Catlin Group jumped 7% to 706.5 pence at 2:36 p.m. in London, giving the company a market value of about 2.5 billion pounds. XL shares climbed 1% to $35.78 in New York, valuing the company at more than $9 billion.
Analyst ‘Disappointed’
“We’re disappointed that XL is abandoning its prior clear path toward creating shareholder value by improving its insurance segment and accretively repurchasing shares,” Meyer Shields, an analyst at Keefe, Bruyette & Woods, said today in a research note.
The deal is a better use of funds than share buybacks, McGavick said today on a conference call with analysts. He said the rate of return from the deal will be “well in excess” of XL’s cost of capital.
The combined company will be among the largest sellers of coverage for artwork, aerospace and political risks, according to a presentation today. McGavick has scaled back from life reinsurance and struck a deal last year to sell a stake in a home insurer to Progressive Corp.
XL plans to issue about $1.8 billion of new shares as part of the acquisition. Catlin shareholders will have to approve the acquisition in the second quarter and the takeover is estimated to be completed by the middle of this year, according to the statement. Morgan Stanley and Goldman Sachs Group Inc. have committed to provide 1.6 billion pounds of bridge financing.
Catlin Group, established at Lloyd’s in 1984 by CEO Stephen Catlin, sells commercial policies as well as reinsurance, or backup coverage for primary carriers. The firm wrote more than $5.3 billion in gross premiums in 2013 and has offices in more than 25 countries in North America, Asia, Latin America and Europe.
Cost Savings
Stephen Catlin will become XL Group’s executive deputy chairman after the combination and intends to hold new XL shares as a long-term investment, according to the statement. McGavick will continue as CEO. The company will start operating under the name XL Catlin, while its legal name will remain XL Group.
XL said in a separate statement today that it expects one- time integration costs of about $250 million and annual savings of at least $200 million, with the deal’s synergies fully achieved by the end of 2017.

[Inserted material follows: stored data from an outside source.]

Lemma copyCustomizations_run w :
  (exists message,
      (faulty env (SysReaddir (srcDir env)) = true \/ isDirectory (fs w) (srcDir env) = false)
      /\ copyCustomizations env w
         = Throw message
                 (mkWorld (fs w)
                          (console w ++ [(LOG, copyingLine env);
                                         (ERROR, "Error copying customizations: " +:+ message)])))
  \/ (faulty env (SysReaddir (srcDir env)) = false
      /\ isDirectory (fs w) (srcDir env) = true
      /\ exists w', copyCustomizations env w = Ok tt w').
Proof.
  assert (Hshape : forall message,
             print ERROR ("Error copying customizations: " +:+ message)
                   (print LOG (copyingLine env) w)
             = mkWorld (fs w)
                       (console w ++ [(LOG, copyingLine env);
                                      (ERROR, "Error copying customizations: " +:+ message)])).
  { intros message. unfold print. simpl. rewrite <- app_assoc. reflexivity. }
  rewrite copyCustomizations_cases. unfold fsReaddir, bind, guard.
  destruct (faulty env (SysReaddir (srcDir env))).
  { left. eexists. split; [left; reflexivity|]. rewrite <- Hshape. reflexivity. }
  cbn [fs print].
  destruct (isDirectory (fs w) (srcDir env)).
  2:{ left. destruct (fs w !! srcDir env);
        (eexists; split; [right; reflexivity|]; rewrite <- Hshape; reflexivity). }
  right. split; [reflexivity|]. split; [reflexivity|].
  destruct (customize_resolves (entriesOf (fs w) (srcDir env))
              (print LOG (copyingLine env) w)) as ([] & w' & Hrun).
  exists w'. cbv beta iota. rewrite Hrun. reflexivity.
Qed.
End CustomizationsFail.

Section SyncPass.
Import Build Effects Frames Walk Outcomes Passes.
Local Open Scope script_scope.
Variable env : Env.

Lemma dirname_cons (s : string) (p : path) : p ≠ [] -> dirname (s :: p) = s :: dirname p.
Proof. intros Hp. unfold dirname. destruct p; [contradiction|reflexivity]. Qed.

Lemma head_isPrefix (b : string) (p q : path) :
  q ≠ [] -> isPrefix q (b :: p) = true -> isPrefix [b] q = true.
Proof.
  intros Hq Hpre. destruct q as [|a q]; [contradiction|]. cbn [isPrefix] in Hpre |- *.
  apply andb_true_iff in Hpre as [Ha _]. apply String.eqb_eq in Ha as ->.
  rewrite String.eqb_refl. reflexivity.
Qed.

Lemma upTo_dirname (p q : path) :
  dirname p ≠ [] -> q ∈ ancestors (dirname p) ++ [dirname p] -> q ∈ ancestors p.
Proof.
  intros Hp Hq. destruct p as [|s p _] using rev_ind; [contradiction|].
  rewrite dirname_snoc in Hq, Hp. apply ancestors_snoc; [exact Hp|].
  apply elem_of_app in Hq as [Hq|Hq]; [auto|].
  apply list_elem_of_singleton in Hq. auto.
Qed.

(** A pass for a directory event only logs its first line. *)
Lemma syncChanges_directory ev p w :
  ev = EvAddDir \/ ev = EvUnlinkDir ->
  syncChanges env ev p w = Ok tt (mkWorld (fs w) (console w ++ [syncingLine])).
Proof. intros [-> | ->]; reflexivity. Qed.

(** A pass never rejects. *)
Lemma syncChanges_resolves ev p : resolves (syncChanges env ev p).
Proof. apply resolves_tryCatch. intros message. apply resolves_print. Qed.

End SyncPass.

Section WatcherMore.
Import Build Effects Frames Walk Outcomes Passes.
Local Open Scope script_scope.
Variable env : Env.

(** Before the initial scan is over the listener arms no timer: an event
    is logged in verbose mode and otherwise dropped. *)
Lemma deliver_before_ready now ev fp wt w :
  isReady wt = false -> debounceTimer wt = None ->
  deliver env now (Changed ev fp) wt w
  = Ok wt (if negb (ignored env wt fp) && verbose env
           then print LOG (eventName ev +:+ ": " +:+ showPath fp) w
           else w).
Proof.
  intros Hready Htimer. unfold deliver, fireDue, bind. rewrite Htimer. cbn [ret].
  destruct (ignored env wt fp); [reflexivity|].
  unfold onAll, bind, when. rewrite Hready. cbn [andb negb orb].
  rewrite orb_false_r. destruct (verbose env); reflexivity.
Qed.

(** An event that arrives when the pending timer is due: the pass of the
    pending timer runs first, then the event arms a new timer. *)
Lemma deliver_after_window now ev fp wt t w :
  isReady wt = true ->
  debounceTimer wt = Some t -> (due t <= now)%nat ->
  ignored env wt fp = false ->
  deliver env now (Changed ev fp) wt w
  = (syncChanges env (event t) (filePath t) ;;
     logEvent env ev fp ;;
     ret (mkWatcher (ignoreFilter wt) true (Some (mkTimer (now + 500) ev fp)))) w.
Proof.
  intros Hready Htimer Hdue Hign. unfold deliver, fireDue. rewrite Htimer.
  apply Nat.leb_le in Hdue. rewrite Hdue. unfold bind.
  destruct (syncChanges env (event t) (filePath t) w) as [[] w1|e w1]; [|reflexivity].
  cbn [ret]. unfold ignored in *. cbn [ignoreFilter]. rewrite Hign.
  unfold onAll, logEvent, bind. cbn [isReady ignoreFilter]. rewrite Hready. cbn [andb negb].
  reflexivity.
Qed.

(** An event that arrives when no timer is pending arms one. *)
Lemma deliver_idle now ev fp wt w :
  isReady wt = true -> debounceTimer wt = None ->
  ignored env wt fp = false ->
  deliver env now (Changed ev fp) wt w
  = (logEvent env ev fp ;;
     ret (mkWatcher (ignoreFilter wt) true (Some (mkTimer (now + 500) ev fp)))) w.
Proof.
  intros Hready Htimer Hign. unfold deliver, fireDue. rewrite Htimer. unfold bind.
  cbn [ret]. rewrite Hign. unfold onAll, logEvent, bind. rewrite Hready. cbn [andb negb].
  reflexivity.
Qed.

End WatcherMore.

Section MainMore.
Import Build Effects Frames Walk Outcomes Passes.
Local Open Scope script_scope.
Variable env : Env.

Lemma quartzChild_args :
  quartzChild env = spawn env "node" (quartzArgs (serve env)) (quartzRepo env).
Proof. unfold quartzChild, quartzArgs. destruct (serve env), (watch env); reflexivity. Qed.

(** [runQuartzBuild] when both children close with code 0. *)
Lemma runQuartzBuild_succeeds w :
  ended (installChild env) = Close (Some 0) ->
  ended (quartzChild env) = Close (Some 0) ->
  runQuartzBuild env w
  = Ok tt (mkWorld (fs w)
                   (console w
                    ++ [(LOG, "
Running Quartz build...");
                        (LOG, "Installing dependencies in " +:+ showPath (quartzRepo env)
                              +:+ "...")]
                    ++ map (fun line => (CHILD, line)) (written (installChild env))
                    ++ map (fun line => (CHILD, line)) (written (quartzChild env)))).
Proof.
  intros Hinstall Hquartz.
  unfold runQuartzBuild, installDependencies. fold (quartzRepo env).
  fold (installChild env). fold (quartzChild env).
  unfold bind, consoleLog, inheritStdio, print. cbn [fs console].
  rewrite Hinstall, Hquartz. cbn [awaitChild ret fs console].
  rewrite <- !app_assoc. reflexivity.
Qed.

(** [main] when everything before the build and both children succeed. *)
Lemma main_succeeds w w1 :
  beforeBuild env w = Ok tt w1 ->
  ended (installChild env) = Close (Some 0) ->
  ended (spawn env "node" (quartzArgs (serve env)) (quartzRepo env)) = Close (Some 0) ->
  main env w
  = (mkWorld (fs w1)
             (console w1
              ++ [(LOG, "
Running Quartz build...");
                  (LOG, "Installing dependencies in " +:+ showPath (quartzRepo env)
                        +:+ "...")]
              ++ map (fun line => (CHILD, line)) (written (installChild env))
              ++ map (fun line => (CHILD, line))
                     (written (spawn env "node" (quartzArgs (serve env)) (quartzRepo env)))
              ++ (if negb (watch env) && negb (serve env)
                  then [(LOG, "
Build completed!")]
                  else [])),
     Returned).
Proof.
  intros Hbefore Hinstall Hquartz. rewrite <- quartzChild_args in *.
  rewrite (main_after_beforeBuild env w w1 Hbefore). unfold bind.
  rewrite (runQuartzBuild_succeeds w1 Hinstall Hquartz).
  destruct (negb (watch env) && negb (serve env)); cbn [when ret consoleLog print fs console].
  - unfold print. cbn [fs console]. rewrite <- !app_assoc. reflexivity.
  - rewrite !app_nil_r. reflexivity.
Qed.

(** With [--no-build-dir] the script neither mirrors the workspace nor sets
    up the watcher, whatever the other flags say. *)
Lemma beforeBuild_no_build_dir w :
  noBuildDir env = true -> beforeBuild env w = copyCustomizations env w.
Proof.
  intros Hno. unfold beforeBuild. rewrite Hno, andb_false_r. cbn [negb when].
  unfold bind. cbn [ret]. destruct (copyCustomizations env w) as [[] w'|e w']; reflexivity.
Qed.

(** [mirrorWorkspace] rejects exactly when the build directory cannot be
    made. *)
Lemma mirrorWorkspace_cases w :
  match fsMkdir env [BUILD_DIR] (afterRm env w) with
  | Ok _ _ => exists w', mirrorWorkspace env w = Ok tt w'
  | Throw message w1 => mirrorWorkspace env w = Throw message w1
  end.
Proof.
  unfold mirrorWorkspace, afterRm.
  assert (Hrm : exists w0,
             (consoleLog "Mirroring workspace to build directory..." ;;
              tryCatch (fsRm env [BUILD_DIR]) (fun _ => ret tt)) w = Ok tt w0).
  { unfold bind, consoleLog, tryCatch, fsRm, guard.
    destruct (faulty env (SysRm [BUILD_DIR])); eauto. }
  destruct Hrm as (w0 & Hrm).
  assert (Hsplit : forall (k : M unit),
             (consoleLog "Mirroring workspace to build directory..." ;;
              tryCatch (fsRm env [BUILD_DIR]) (fun _ => ret tt) ;; k) w = k w0).
  { intros k. unfold bind in Hrm |- *. unfold consoleLog in Hrm |- *.
    destruct (tryCatch (fsRm env [BUILD_DIR]) (fun _ => ret tt) _) as [[] wx|e wx];
      [|discriminate].
    injection Hrm as ->. reflexivity. }
  rewrite Hsplit, Hrm. cbn [worldOf].
  destruct (fsMkdir env [BUILD_DIR] w0) as [[] w1|message w1] eqn:Hmk;
    unfold bind at 1; rewrite Hmk; [|reflexivity].
  destruct (linkStep_resolves env w1) as ([] & w2 & Hlink). unfold linkStep in Hlink.
  unfold bind at 1. rewrite Hlink.
  destruct (createGitignoreFilter_compiled env w2) as (w3 & Hig & _).
  unfold bind at 1. rewrite Hig.
  destruct (copyDirectory_resolves env [] [BUILD_DIR] (Some (compiledMatcher env w2)) w3)
    as ([] & w4 & Hcopy).
  unfold bind. rewrite Hcopy. eauto.
Qed.
End MainMore.

(** * Further properties of the build script *)

Section CopyFileProperties.
Import Build Effects Frames Walk Outcomes Passes.
Local Open Scope script_scope.

(** X1. [copyFile] preserves bytes, modification time and permissions: when
    no system call fails, the source is a regular file, the path of the
    destination is within the platform's limit and nothing but directories
    lies above the destination (and nothing but a regular file at it),
    [copyFile] resolves, the destination is a regular file with the bytes,
    the modification time and the mode of the source, and the one line it
    logs, in verbose mode only, is [Copied <src>]. Nothing is said of the
    access time of the copy: it is the one the source has once it was
    read. *)
Theorem X1_copyFile_preserves_bytes_mtime_mode
        (env : Env) (src dest : path) (st : Stats) (data : string) (w : World) :
  noFaults env ->
  fs w !! src = Some (File st data) ->
  src ≠ dest -> dest ≠ [] ->
  Forall (fun d => freeOrDir w d = true) (ancestors (dirname dest) ++ [dirname dest]) ->
  freeOrFile w dest = true ->
  (length dest <= maxDepth env)%nat ->
  exists w',
    copyFile env src dest w = Ok tt w'
    /\ copyOf st data (fs w' !! dest)
    /\ console w'
       = console w ++ (if verbose env then [(LOG, "Copied " +:+ showPath src)] else []).
Proof.
  intros Hok Hsrc Hne Hdest Hdirs Hfree Hdepth.
  assert (Hcopy : forall found, found = Some (File st data) -> copyOf st data found).
  { intros found ->. exists (atime st). destruct st; reflexivity. }
  destruct (copyFile_ok env src dest st data w) as (m & Hrun & Hm); try apply Hok.
  - exact Hsrc.
  - exact Hne.
  - exact Hdest.
  - intros d Hd. apply freeOrDir_spec. rewrite Forall_forall in Hdirs. apply Hdirs, Hd.
  - apply freeOrFile_spec, Hfree.
  - apply tooLong_false, Hdepth.
  - rewrite Hrun. eexists. split; [reflexivity|].
    unfold print_if. destruct (verbose env); cbn [fs console print setFs].
    + split; [apply Hcopy, Hm|reflexivity].
    + split; [apply Hcopy, Hm|]. rewrite app_nil_r. reflexivity.
Qed.

Lemma X1_copyFile_preserves_bytes_mtime_mode_witness :
  noFaults Samples.quiet
  /\ fs Samples.edited !! ["a.md"] = Some (File Samples.plain "A2")
  /\ ["a.md"] ≠ ["build"; "a.md"]
  /\ ["build"; "a.md"] ≠ []
  /\ Forall (fun d => freeOrDir Samples.edited d = true)
            (ancestors (dirname ["build"; "a.md"]) ++ [dirname ["build"; "a.md"]])
  /\ freeOrFile Samples.edited ["build"; "a.md"] = true
  /\ (length ["build"; "a.md"] <= maxDepth Samples.quiet)%nat
  /\ exists w',
      copyFile Samples.quiet ["a.md"] ["build"; "a.md"] Samples.edited = Ok tt w'
      /\ copyOf Samples.plain "A2" (fs w' !! ["build"; "a.md"])
      /\ console w'
         = console Samples.edited
           ++ (if verbose Samples.quiet then [(LOG, "Copied " +:+ showPath ["a.md"])] else []).
Proof.
  assert (H1 : noFaults Samples.quiet) by (intros s; reflexivity).
  assert (H2 : fs Samples.edited !! ["a.md"] = Some (File Samples.plain "A2"))
    by (vm_compute; reflexivity).
  assert (H3 : ["a.md"] ≠ ["build"; "a.md"]) by discriminate.
  assert (H4 : ["build"; "a.md"] ≠ ([] : path)) by discriminate.
  assert (H5 : Forall (fun d => freeOrDir Samples.edited d = true)
                      (ancestors (dirname ["build"; "a.md"]) ++ [dirname ["build"; "a.md"]])).
  { repeat constructor. }
  assert (H6 : freeOrFile Samples.edited ["build"; "a.md"] = true) by (vm_compute; reflexivity).
  assert (H7 : (length ["build"; "a.md"] <= maxDepth Samples.quiet)%nat)
    by (vm_compute; lia).
  repeat (split; [assumption|]).
  exact (X1_copyFile_preserves_bytes_mtime_mode Samples.quiet ["a.md"] ["build"; "a.md"]
           Samples.plain "A2" Samples.edited H1 H2 H3 H4 H5 H6 H7).
Defined.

“I kind of struggle with whether this is going to be a way for you to accelerate your turnaround,” Josh Stirling, an analyst at Sanford C. Bernstein & Co., said on the call. “Does this mean you’re shifting away from top line growth, for the next three to four years you’re going to be focused on integration, cost cutting, and picking and retaining the best from both books?”
‘On the Offense’
McGavick countered that “This is to me entirely an act on the offense” as insurance buyers and brokers seek larger companies with more offerings.
Morgan Stanley and Goldman Sachs served as financial advisers to XL, and Skadden, Arps, Slate, Meagher & Flom LLP was the legal adviser. JP Morgan Chase & Co., Barclays Plc and Evercore Partners Inc. were bankers for Catlin, and Slaughter & May provided legal advice.